What might you notice if you moved more slowly through the next hour? This is a herb that models what it asks of you: light, unhurried, and better than it looks. The simmer pot becomes a small ritual rather than just a recipe. That is the Botanical Blueprint approach — not just making your home smell good, but making it feel intentional.
Where to Source Lemon Balm
Fresh lemon balm is sometimes available in larger supermarkets and is widely stocked by herb suppliers and farmers markets in spring and summer. It is one of the easiest herbs to grow at home — give it a pot of reasonable soil, a reasonably sunny spot, and some water, and it will reward you with more leaves than you can use.
Dried lemon balm is available in health food shops and online; it loses some fragrance in drying but retains its medicinal properties well. Harvest in the morning for highest essential oil content.
Lemon balm is the herb that proves gentleness is not weakness. It is soft and bright and undemanding, and in exchange for almost nothing it offers something that many people spend significant time and money looking for: a quieter mind. That, for us, is what slow living is really about — paying enough attention to notice.
Frequently Asked Questions About Lemon Balm
What is lemon balm good for?
Lemon balm is particularly effective for anxiety and stress relief, sleep support, cognitive function and mood, and nervous digestive complaints. It is one of the best-evidenced natural anxiolytics available, working through GABA pathways to calm the nervous system without causing sedation or dependency. At home it creates a bright, citrusy, uplifting fragrance associated with healing, love, and calm presence in many traditions.
Does lemon balm really help with anxiety?
Yes — this is lemon balm's most consistently supported benefit. Multiple clinical trials have found it significantly reduces anxiety symptoms. The mechanism is inhibition of GABA transaminase, the enzyme that breaks down the brain's primary calming neurotransmitter. This produces a state of calm alertness rather than sedation — the mind quieter but not dulled. It is particularly effective for the kind of anxiety that manifests as mental noise, restlessness, and difficulty concentrating.
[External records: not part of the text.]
(* ===== verification/Exception.v ===== *)
(** Exception reports of the 64-bit kernel:
    x64_kenerl/kernel/exceptionErrorCode.c over the bit-fields of its header.  A
    report is the list of what is printed: a format (its line end left out) with
    its arguments, or a dump of the stack. *)

From S2P Require Import Prelude BitField.
#[local] Open Scope string_scope.
#[local] Open Scope list_scope.
#[local] Open Scope Z_scope.
#[local] Open Scope kernel_scope.

Inductive event := Say (fmt : string) (args : list Z) | Dump (stack n : Z).
#[export] Instance event_eq_dec : EqDecision event.
Proof. solve_decision. Defined.

(** The fields of [normal_errCode], [PF_errCode] and [CP_errCode]. *)
Definition EXT (code : Z) : Z := getf code 0 1.
Definition IDT (code : Z) : Z := getf code 1 1.
Definition pf_P (code : Z) : Z := getf code 0 1.
Definition pf_WR (code : Z) : Z := getf code 1 1.
Definition pf_US (code : Z) : Z := getf code 2 1.
Definition pf_RSVD (code : Z) : Z := getf code 3 1.
Definition pf_ID (code : Z) : Z := getf code 4 1.
Definition pf_PK (code : Z) : Z := getf code 5 1.
Definition pf_SS (code : Z) : Z := getf code 6 1.
Definition pf_HLAT (code : Z) : Z := getf code 7 1.
Definition pf_SGX (code : Z) : Z := getf code 15 1.
Definition CPEC (code : Z) : Z := getf code 0 15.
Definition ENCL (code : Z) : Z := getf code 15 1.

Definition say (s : string) : event := Say s [].

(** [if(bit) printk(yes); else printk(no);] *)
Definition either (bit : Z) (yes no : string) : event := say (if truthy bit then yes else no).

(** [cpu] is what [get_lapic_id] returns. *)
Definition handle_normal_errcode (cpu error_code stack id : Z) : list event :=
  [Say "####################### cpu %d : Normal exception %d : code 0x%x #######################"
     [cpu; id; error_code];
   either (EXT error_code)
     "### EIT 1: external event caused the fault."
     "### EIT 0: a software interrupt (INT n, INT3, or INTO) caused the fault.";
   if truthy (IDT error_code) then say "### IDT 1: Fault caused by IDT descriptor"
   else either (error_code .& 4)
     "### TI 1: Fault caused by LDT descriptor."
     "### TI 0: Fault caused by GDT descriptor.";
   Say "### Selector index: %u." [u16 ((error_code .>> 3) .& 0x1FFF)];
   Say "### stack dump %.8p: " [stack];
   Dump stack 6].

Definition handle_PF_errcode (cpu error_code stack id : Z) : list event :=
  [Say "####################### cpu %d : Page fault %d : code 0x%x #######################"
     [cpu; id; error_code];
   either (pf_P error_code)
     "### P 1: The fault was caused by a non-present page."
     "### P 0: The fault was caused by a page-level protection violation.";
   either (pf_WR error_code)
     "### WR 1: The access causing the fault was a write."
     "### WR 0: The access causing the fault was a read.";
   either (pf_US error_code)
     "### US 1: A user-mode access caused the fault."
     "### US 0: A supervisor-mode access caused the fault.";
   either (pf_RSVD error_code)
     "### RSVD 1: The fault was caused by a reserved bit set to 1 in some paging-structure entry."
     "### RSVD 0: The fault was not caused by reserved bit violation.";
   either (pf_ID error_code)
     "### ID 1: The fault was not caused by an instruction fetch."
     "### ID 0: The fault was caused by an instruction fetch.";
   either (pf_PK error_code)
     "### PK 1: The fault was not caused by protection keys."
     "### PK 0: There was a protection-key violation.";
   either (pf_SS error_code)
     "### SS 1: The fault was caused by a shadow-stack access."
     "### SS 0: The fault was not caused by a shadow-stack access.";
   either (pf_HLAT error_code)
     "### HLAT 1: The fault occurred during HLAT paging."
     "### HLAT 0: The fault occurred during ordinary paging or due to access rights.";
   either (pf_SGX error_code)
     "### HLAT 1: The fault resulted from violation of SGX-specific access-control requirements."
     "### HLAT 0: The fault is not related to SGX.";
   Say "### stack dump %.8p: " [stack];
   Dump (u64 (stack + 8)) 5].

(** [if(cond) printk(s);] *)
Definition when (b : bool) (s : string) : list event := if b then [say s] else [].

Definition handle_CP_errcode (cpu error_code stack id : Z) : list event :=
  [Say "####################### cpu %d : Control protection %d : code 0x%x #######################"
     [cpu; id; error_code]] ++
  when (CPEC error_code =? 1) "### CPEC 1: The #CP was caused by a near RET instruction." ++
  when (CPEC error_code =? 2) "### CPEC 2: The #CP was caused by a FAR RET or IRET instruction." ++
  when (CPEC error_code =? 3)
    "### CPEC 3: The #CP was due to missing ENDBRANCH at target of an indirect call or jump instruction." ++
  when (CPEC error_code =? 4)
    "### CPEC 4: The #CP was caused by a shadow-stack-restore token check failure in the RSTORSSP instruction." ++
  when (CPEC error_code =? 5)
    "### CPEC 5: The #CP was caused by a supervisor shadow stack token check failure in the SETSSBSY instruction." ++
  when (truthy (ENCL error_code)) "### ENCL 1: The #CP occurred during enclave execution." ++
  [Say "### stack dump %.8p: " [stack]; Dump stack 6].

(** ** What the processor means *)

(** A page fault as the processor encodes it: the page was present (a protection
    violation), the access a write, from user mode, ... an instruction fetch, by
    protection keys. *)
Record page_fault := PageFault {
  was_present : bool; was_write : bool; was_user : bool; was_reserved : bool;
  was_fetch : bool; was_keys : bool; was_shadow : bool; was_hlat : bool; was_sgx : bool
}.
Definition fault_code (f : page_fault) : Z :=
  Z.b2z (was_present f) + 2 * Z.b2z (was_write f) + 4 * Z.b2z (was_user f) +
  8 * Z.b2z (was_reserved f) + 16 * Z.b2z (was_fetch f) + 32 * Z.b2z (was_keys f) +
  64 * Z.b2z (was_shadow f) + 128 * Z.b2z (was_hlat f) + 32768 * Z.b2z (was_sgx f).

(** A selector error code: external, of the IDT, of the LDT, and the index. *)
Definition selector_code (ext idt ldt : bool) (index : Z) : Z :=
  Z.b2z ext + 2 * Z.b2z idt + 4 * Z.b2z ldt + 8 * index.

(** ** Theorems *)

Lemma fault_bits f :
  pf_P (fault_code f) = Z.b2z (was_present f) /\ pf_WR (fault_code f) = Z.b2z (was_write f) /\
  pf_US (fault_code f) = Z.b2z (was_user f) /\ pf_RSVD (fault_code f) = Z.b2z (was_reserved f) /\
  pf_ID (fault_code f) = Z.b2z (was_fetch f) /\ pf_PK (fault_code f) = Z.b2z (was_keys f) /\
  pf_SS (fault_code f) = Z.b2z (was_shadow f) /\
  pf_HLAT (fault_code f) = Z.b2z (was_hlat f) /\ pf_SGX (fault_code f) = Z.b2z (was_sgx f).
Proof. by destruct f as [[] [] [] [] [] [] [] [] []]. Qed.

(** The report of a page fault is right about the kind of access, the reserved
    bits and shadow stacks, and says the opposite of what happened about
    presence, instruction fetches and protection keys. *)
Theorem page_fault_report cpu f stack id :
  let r := handle_PF_errcode cpu (fault_code f) stack id in
  r !! 1%nat = Some (say (if was_present f
    then "### P 1: The fault was caused by a non-present page."
    else "### P 0: The fault was caused by a page-level protection violation.")) /\
  r !! 2%nat = Some (say (if was_write f
    then "### WR 1: The access causing the fault was a write."
    else "### WR 0: The access causing the fault was a read.")) /\
  r !! 3%nat = Some (say (if was_user f
    then "### US 1: A user-mode access caused the fault."
    else "### US 0: A supervisor-mode access caused the fault.")) /\
  r !! 4%nat = Some (say (if was_reserved f
    then "### RSVD 1: The fault was caused by a reserved bit set to 1 in some paging-structure entry."
    else "### RSVD 0: The fault was not caused by reserved bit violation.")) /\
  r !! 5%nat = Some (say (if was_fetch f
    then "### ID 1: The fault was not caused by an instruction fetch."
    else "### ID 0: The fault was caused by an instruction fetch.")) /\
  r !! 6%nat = Some (say (if was_keys f
    then "### PK 1: The fault was not caused by protection keys."
    else "### PK 0: There was a protection-key violation.")) /\
  r !! 7%nat = Some (say (if was_shadow f
    then "### SS 1: The fault was caused by a shadow-stack access."
    else "### SS 0: The fault was not caused by a shadow-stack access.")).
Proof.
  intros r. unfold r, handle_PF_errcode, either. clear r.
  destruct (fault_bits f) as (-> & -> & -> & -> & -> & -> & -> & _).
  split; [by destruct (was_present f)|]. split; [by destruct (was_write f)|].
  split; [by destruct (was_user f)|]. split; [by destruct (was_reserved f)|].
  split; [by destruct (was_fetch f)|]. split; [by destruct (was_keys f)|]. by destruct (was_shadow f).
Qed.

(** The report of a selector error names the event, the table and the index
    that were encoded. *)
Theorem selector_report cpu ext idt ldt index stack id : 0 <= index < 8192 ->
  let code := selector_code ext idt ldt index in
  let r := handle_normal_errcode cpu code stack id in
  r !! 1%nat = Some (say (if ext then "### EIT 1: external event caused the fault."
    else "### EIT 0: a software interrupt (INT n, INT3, or INTO) caused the fault.")) /\
  r !! 2%nat = Some (say (if idt then "### IDT 1: Fault caused by IDT descriptor"
    else if ldt then "### TI 1: Fault caused by LDT descriptor."
    else "### TI 0: Fault caused by GDT descriptor.")) /\
  r !! 3%nat = Some (Say "### Selector index: %u." [index]).
Proof.
  intros Hi code r. unfold r, handle_normal_errcode. clear r.
  assert (EXT code = Z.b2z ext /\ IDT code = Z.b2z idt /\ truthy (code .& 4) = ldt /\
    u16 ((code .>> 3) .& 0x1FFF) = index) as (-> & -> & Hl & ->).
  { unfold EXT, IDT, getf, code. change 0x1FFF with (Z.ones 13). rewrite !Z.land_ones, !Z.shiftr_div_pow2 by lia.
    change 4 with (1 .<< 2). rewrite land_bit_testbit, Z.testbit_odd, Z.shiftr_div_pow2 by lia.
    change (2 ^ 0) with 1. change (2 ^ 1) with 2. change (2 ^ 2) with 4. change (2 ^ 3) with 8.
    change (2 ^ 13) with 8192. unfold selector_code, u16.
    split; [destruct ext, idt, ldt; cbn [Z.b2z]; zlia|].
    split; [destruct ext, idt, ldt; cbn [Z.b2z]; zlia|].
    split; [|destruct ext, idt, ldt; cbn [Z.b2z]; zlia].
    assert ((Z.b2z ext + 2 * Z.b2z idt + 4 * Z.b2z ldt + 8 * index) / 4 = Z.b2z ldt + 2 * index) as ->
      by (destruct ext, idt, ldt; cbn [Z.b2z]; zlia).
    rewrite Z.odd_add, Z.odd_mul. by destruct ldt. }
  split; [by destruct ext|]. split; [|done]. unfold either. rewrite Hl. by destruct idt, ldt.
Qed.

(** A control-protection code prints at most one cause, of its own number. *)
Lemma control_protection_causes cpu error_code stack id :
  (length (handle_CP_errcode cpu error_code stack id) <= 5)%nat.
Proof.
  unfold handle_CP_errcode, when. rewrite !length_app. cbn [length].
  generalize (CPEC error_code). intros c.
  destruct (Z.eqb_spec c 1), (Z.eqb_spec c 2), (Z.eqb_spec c 3), (Z.eqb_spec c 4), (Z.eqb_spec c 5),
    (truthy (ENCL error_code)); subst; cbn; try lia; done.
Qed.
How do you make a lemon balm simmer pot?
Add a generous handful of fresh lemon balm, a sliced lemon, a sprig of fresh mint, and a teaspoon of vanilla extract to a litre of water. Bring to the gentlest possible simmer over low heat — lemon balm is delicate and loses its best fragrance at higher temperatures. Add a tablespoon of honey in the last twenty minutes. Run for one to two hours. The result is bright, fresh, and softly sweet.
Can you use lemon balm every day?
Yes — lemon balm is one of the safest herbs available and is suitable for daily use including for children and during pregnancy in normal amounts. Long-term use is safe and beneficial — the anxiety-reducing effects improve with consistent use over time. Those with thyroid conditions should note that lemon balm may inhibit TSH activity and should consult a healthcare provider before using medicinally. In culinary amounts and as a tea, it is considered extremely safe.
What does lemon balm smell like in a simmer pot?
Lemon balm in a simmer pot smells bright, citrusy, and softly green — like fresh lemon with a herbal undertone, lighter and more delicate than lemon essential oil, warmer than straight lemon juice. With honey and vanilla it becomes something gently sweet and deeply pleasant — calming and uplifting at the same time, which is precisely what lemon balm does in the body. It is our most spring-like fragrance, and the one that most reliably lifts the mood of a room.